== Segment start ==

Lemma y_hat_local (b0 s t : nat) (feed1 feed2 y1 y2 : Tensor A) ns1 ns2 :
  agree_on3 (window b0 s t 0) feed1 feed2 ->
  y_hat (construct_ufcnn n_inputs n_outputs n_levels n_filters filter_length random_seed)
        feed1 = Some (y1, ns1) ->
  y_hat (construct_ufcnn n_inputs n_outputs n_levels n_filters filter_length random_seed)
        feed2 = Some (y2, ns2) ->
  agree_on3 (window b0 s t ((filter_length - 1) * (3 * 2 ^ n_levels - 2))) y1 y2.
Proof.
  intros Hfeed Hr1 Hr2. rewrite y_hat_unfold in Hr1, Hr2. cbv zeta in Hr1, Hr2.
  destruct (create_variables_shapes n_inputs n_levels n_filters filter_length random_seed)
    as (SHw & SHb & SGw & SGb & _).
  destruct (create_variables_lengths n_inputs n_levels n_filters filter_length random_seed)
    as (LHw & LHb & LGw & LGb).
  cbv zeta in SHw, SHb, SGw, SGb, LHw, LHb, LGw, LGb.
  set (v := create_variables n_inputs n_levels n_filters filter_length random_seed) in *.
  destruct (feedable [None; None; Some n_inputs] (shape feed1)) eqn:Hf1; [|discriminate].
  destruct (feedable [None; None; Some n_inputs] (shape feed2)) eqn:Hf2; [|discriminate].
  destruct (feedable_inv _ _ Hf1) as (nb & nw & Hs1).
  (* first run *)
  apply bind_inv in Hr1. destruct Hr1 as (e1 & l0 & l0' & He1 & Hr1 & _).
  apply node_inv in He1. destruct He1 as [He1 _].
  apply bind_inv in Hr1. destruct Hr1 as ([[xa Hsa] da] & l1 & l1' & Ha1 & Hr1 & _).
  apply bind_inv in Hr1. destruct Hr1 as ([[xs ps] ds] & l2 & l2' & Hsy1 & Hr1 & _).
  apply bind_inv in Hr1. destruct Hr1 as (c1 & l3 & l3' & Hc1 & Hq1 & _).
  apply node_inv in Hq1. destruct Hq1 as [Hq1 _].
  (* second run *)
  apply bind_inv in Hr2. destruct Hr2 as (e2 & m0 & m0' & He2 & Hr2 & _).
  apply node_inv in He2. destruct He2 as [He2 _].
  apply bind_inv in Hr2. destruct Hr2 as ([[xa' Hsa'] da'] & m1 & m1' & Ha2 & Hr2 & _).
  apply bind_inv in Hr2. destruct Hr2 as ([[xs' ps'] ds'] & m2 & m2' & Hsy2 & Hr2 & _).
  apply bind_inv in Hr2. destruct Hr2 as (c2 & m3 & m3' & Hc2 & Hq2 & _).
  apply node_inv in Hq2. destruct Hq2 as [Hq2 _].
  (* the layers *)
  assert (He : agree_on (window b0 s t 0) e1 e2)
    by (eapply expand_dims_local; [exact Hs1|exact He1|exact He2|exact Hfeed]).
  assert (LH : Forall (layer_shaped filter_length) (combine (H_weights v) (H_biases v))).
  { apply layer_shaped_combine
      with (nf := n_filters) (cs := map (H_channels n_inputs n_filters) (seq 0 n_levels)).
    - rewrite SHw, map_map. reflexivity.
    - rewrite SHb, map_map. reflexivity. }
  assert (LG : Forall (layer_shaped filter_length)
                 (combine (rev (G_weights v)) (rev (G_biases v)))).
  { apply layer_shaped_combine
      with (nf := n_filters)
           (cs := map (G_channels n_levels n_filters) (rev (seq 0 n_levels))).
    - rewrite map_rev, SGw, <- map_rev, map_map. reflexivity.
    - rewrite map_rev, SGb, <- map_rev, map_map. reflexivity. }
  assert (Llen : length (combine (H_weights v) (H_biases v)) = n_levels)
    by (rewrite length_combine, LHw, LHb; apply Nat.min_id).
  set (M := analysis_reach filter_length n_levels 1).
  assert (HM : 0 + analysis_reach filter_length
                     (length (combine (H_weights v) (H_biases v))) 1 <= M)
    by (rewrite Llen; apply Nat.le_refl).
  destruct (@analysis_local A _ b0 s t filter_length M _ _ _ _ _ _ _ _ _ _ _
              LH He (Forall2_nil _) HM Ha1 Ha2)
    as (Hxa & HHs & Hlen & Hd1 & Hd2).
  cbn [fst snd length Nat.add] in Hxa, HHs, Hlen, Hd1, Hd2.
  rewrite Llen in Hxa, Hlen, Hd1, Hd2.
  fold M in Hxa. subst da da'.
  assert (Hstages : Forall2 (stage_rel_on (window b0 s t M) filter_length)
            (combine (rev Hsa) (combine (rev (G_weights v)) (rev (G_biases v))))
            (combine (rev Hsa') (combine (rev (G_weights v)) (rev (G_biases v))))).
  { apply stage_rel_on_combine; [|exact LG]. apply Forall2_rev_both. exact HHs. }
  assert (Slen : length (combine (rev Hsa)
                           (combine (rev (G_weights v)) (rev (G_biases v))))
                 = n_levels).
  { rewrite !length_combine, !length_rev, Hlen, LGw, LGb, !Nat.min_id. reflexivity. }
  assert (Hxs : agree_on
                  (window b0 s t
                     (M + synthesis_reach filter_length n_levels (2 ^ n_levels)))
                  (fst (fst (xs, ps, ds))) (fst (fst (xs', ps', ds')))).
  { rewrite Nat.mul_1_l in Hsy1, Hsy2. rewrite <- Slen at 1.
    eapply (@synthesis_local A _ b0 s t filter_length M);
      [exact Hstages|apply Nat.le_refl|exact Hxa| |exact Hsy1|exact Hsy2].
    exact I. }
  simpl in Hxs.
  assert (Hc : agree_on
                 (window b0 s t
                    (M + synthesis_reach filter_length n_levels (2 ^ n_levels)
                     + 1 * (filter_length - 1))) c1 c2).
  { eapply conv_local; [| |exact Hc1|exact Hc2| |exact Hxs]; try reflexivity.
    intros bi j j'. apply window_conv. }
  unfold M in Hc. rewrite network_reach in Hc.
  destruct (conv_inv _ _ _ _ Hc1 eq_refl eq_refl)
    as (nb' & nh' & nw' & xp & xc & _ & _ & _ & _ & _ & _ & Hy & _).
  eapply squeeze_local; [exact Hy|exact Hq1|exact Hq2|exact Hc].
Qed.
Lemma nth_take_drop (l : list R) n off i :
  (i < n)%nat -> nth i (take n (drop off l)) 0 = nth (off + i) l 0.
Proof.
  intros Hi. rewrite !nth_lookup, lookup_take_lt, lookup_drop by exact Hi.
  reflexivity.
Qed.

End Convolution.

Lemma tap_of_nat (l : list R) (n : nat) : tap l (Z.of_nat n) = nth n l 0.
Proof.
  unfold tap. destruct (Z.ltb_spec (Z.of_nat n) 0) as [? | _]; [lia |].
  rewrite Nat2Z.id. reflexivity.
Qed.

Lemma tap_negative (l : list R) (j : Z) : (j < 0)%Z -> tap l j = 0.
Proof.
  intros Hj. unfold tap.
  destruct (Z.ltb_spec j 0) as [_ | ?]; [reflexivity | lia].
Qed.

Lemma smoothed_hrf_spec (base : list R) :
  (5 < length base)%nat ->
  exists sm, smoothed_hrf base = inr sm
    /\ length sm = length base
    /\ forall i, (i < length base)%nat ->
         nth i sm 0
         = 1 / 5 * (tap base (Z.of_nat i - 2) + tap base (Z.of_nat i - 1)
                    + tap base (Z.of_nat i) + tap base (Z.of_nat i + 1)
                    + tap base (Z.of_nat i + 2)).
Proof.
  intros Hlen. unfold smoothed_hrf, np.convolve_same.
  change (length (np.divs (np.ones 5) 5)) with 5%nat.
  destruct (Nat.ltb_spec 5 (length base)) as [_ | ?]; [| lia].
  destruct (Nat.eqb_spec (length base) 0) as [? | _]; [lia |].
  simpl Nat.eqb. cbv iota.
  eexists. split; [reflexivity |]. split.
  - rewrite length_take, length_drop, length_convolve_full.
    + simpl. lia.
    + destruct base; [simpl in Hlen; lia | discriminate].
    + discriminate.
  - intros i Hi. rewrite nth_take_drop by exact Hi.
    change ((5 - 1) / 2)%nat with 2%nat.
    unfold np.divs, np.ones. simpl repeat. simpl map.
    destruct i as [| [| i]].
    + rewrite (tap_negative base (Z.of_nat 0 - 2)) by lia.
      rewrite (tap_negative base (Z.of_nat 0 - 1)) by lia.
      replace (Z.of_nat 0 + 1)%Z with (Z.of_nat 1) by lia.
      replace (Z.of_nat 0 + 2)%Z with (Z.of_nat 2) by lia.
      rewrite !tap_of_nat. simpl plus.
      rewrite !nth_convolve_full_S, nth_convolve_full_0. field.
    + rewrite (tap_negative base (Z.of_nat 1 - 2)) by lia.
      replace (Z.of_nat 1 - 1)%Z with (Z.of_nat 0) by lia.
      replace (Z.of_nat 1 + 1)%Z with (Z.of_nat 2) by lia.
      replace (Z.of_nat 1 + 2)%Z with (Z.of_nat 3) by lia.
      rewrite !tap_of_nat. simpl plus.
      rewrite !nth_convolve_full_S, nth_convolve_full_0. field.
    + replace (Z.of_nat (S (S i)) - 2)%Z with (Z.of_nat i) by lia.
      replace (Z.of_nat (S (S i)) - 1)%Z with (Z.of_nat (S i)) by lia.
      replace (Z.of_nat (S (S i)) + 1)%Z with (Z.of_nat (S (S (S i)))) by lia.
      replace (Z.of_nat (S (S i)) + 2)%Z
        with (Z.of_nat (S (S (S (S i))))) by lia.
      rewrite !tap_of_nat. simpl plus.
      rewrite !nth_convolve_full_S, nth_convolve_full_single. field.
Qed.
(** X13.  [calculate_bottleneck_roi] on the data that [process_bottleneck]
    leaves in a record: it returns, and the record has current_cost =
    time_impact_hours * occurrences * hourly cost (occurrences 250, 52, 12
    or 4 for an exactly matching frequency and 52 otherwise, missing hours
    counted as 0), improved_cost = current_cost * (1 - automation_potential)
    with the potential of the original record (0.7 when missing), and
    annual_savings = current_cost - improved_cost.  For non-negative hours
    and hourly cost and a potential between 0 and 1, the savings and the
    improved cost both lie between 0 and the current cost. *)
Theorem processed_bottleneck_roi
    (record : DataRecord) (company_metrics : CompanyMetrics) (self : BusinessAnalyzer) :
  let d := data record in
  let m := inject_Z (spec_occurrences 52 (get (frequency d) "weekly"%string)) in
  let potential := get (automation_potential d) 0.7 in
  exists (c : ROICalculation) (hourly_cost : Q),
    calculate_bottleneck_roi (data (process_bottleneck generate_id record))
      company_metrics self
    = (Ok c, {| calculations := calculations self ++ [c] |})
    /\ _get_hourly_cost company_metrics self = (Ok hourly_cost, self)
    /\ current_cost c = get (time_impact_hours d) 0 * m * hourly_cost
    /\ improved_cost c = current_cost c * (1 - potential)
    /\ annual_savings c = current_cost c - improved_cost c
    /\ (0 <= get (time_impact_hours d) 0 -> 0 <= hourly_cost ->
        0 <= potential <= 1 ->
        0 <= annual_savings c <= current_cost c
        /\ 0 <= improved_cost c <= current_cost c).
Proof.
  cbv zeta.
  pose proof (process_bottleneck_fields record) as
    (Hah & _ & _ & _ & _ & _ & Hap & _).
  cbv zeta in *.
  exists (roi_of (data (process_bottleneck generate_id record)) company_metrics),
    (hourly_cost_of company_metrics).
  split; [apply calculate_bottleneck_roi_runs|].
  split; [apply runs_pure_eq, _get_hourly_cost_runs|].
  unfold roi_of. cbv zeta. cbn [current_cost annual_savings improved_cost].
  rewrite Hah, Hap. cbn [get default from_option id].
  split; [reflexivity|]. split; [reflexivity|]. split; [reflexivity|].
  intros Ht Hh Hp. unfold Datatypes.id.
  assert (Hm : 0 <= inject_Z (spec_occurrences 52
                                (get (frequency (data record)) "weekly"%string))).
  { unfold spec_occurrences.
    repeat match goal with |- context [if ?c then _ else _] => destruct c end;
      unfold Qle; cbn; lia. }
  set (t := get (time_impact_hours (data record)) 0) in *.
  set (occurrences := inject_Z _) in *.
  set (h := hourly_cost_of company_metrics) in *.
  set (p := get (automation_potential (data record)) 0.7) in *.
  clearbody t occurrences h p.
  assert (Hc : 0 <= t * occurrences * h).
  { apply Qmult_le_0_compat; [apply Qmult_le_0_compat|]; assumption. }
  set (cur := t * occurrences * h) in *. clearbody cur.
  assert (Hi : 0 <= cur * (1 - p)) by (apply Qmult_le_0_compat; lra).
  assert (Hs : 0 <= cur * p) by (apply Qmult_le_0_compat; lra).
  assert (He : cur * (1 - p) == cur - cur * p) by ring.
  lra.
Qed.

== Segment end ==

**REQUIREMENT:** Take the lines from the top of the data through the one that contains "as (LHw & LHb & LGw & LGb)." and copy them exactly, leaving out every line after it.

**ANSWER SPACE:**
Lemma y_hat_local (b0 s t : nat) (feed1 feed2 y1 y2 : Tensor A) ns1 ns2 :
  agree_on3 (window b0 s t 0) feed1 feed2 ->
  y_hat (construct_ufcnn n_inputs n_outputs n_levels n_filters filter_length random_seed)
        feed1 = Some (y1, ns1) ->
  y_hat (construct_ufcnn n_inputs n_outputs n_levels n_filters filter_length random_seed)
        feed2 = Some (y2, ns2) ->
  agree_on3 (window b0 s t ((filter_length - 1) * (3 * 2 ^ n_levels - 2))) y1 y2.
Proof.
  intros Hfeed Hr1 Hr2. rewrite y_hat_unfold in Hr1, Hr2. cbv zeta in Hr1, Hr2.
  destruct (create_variables_shapes n_inputs n_levels n_filters filter_length random_seed)
    as (SHw & SHb & SGw & SGb & _).
  destruct (create_variables_lengths n_inputs n_levels n_filters filter_length random_seed)
    as (LHw & LHb & LGw & LGb).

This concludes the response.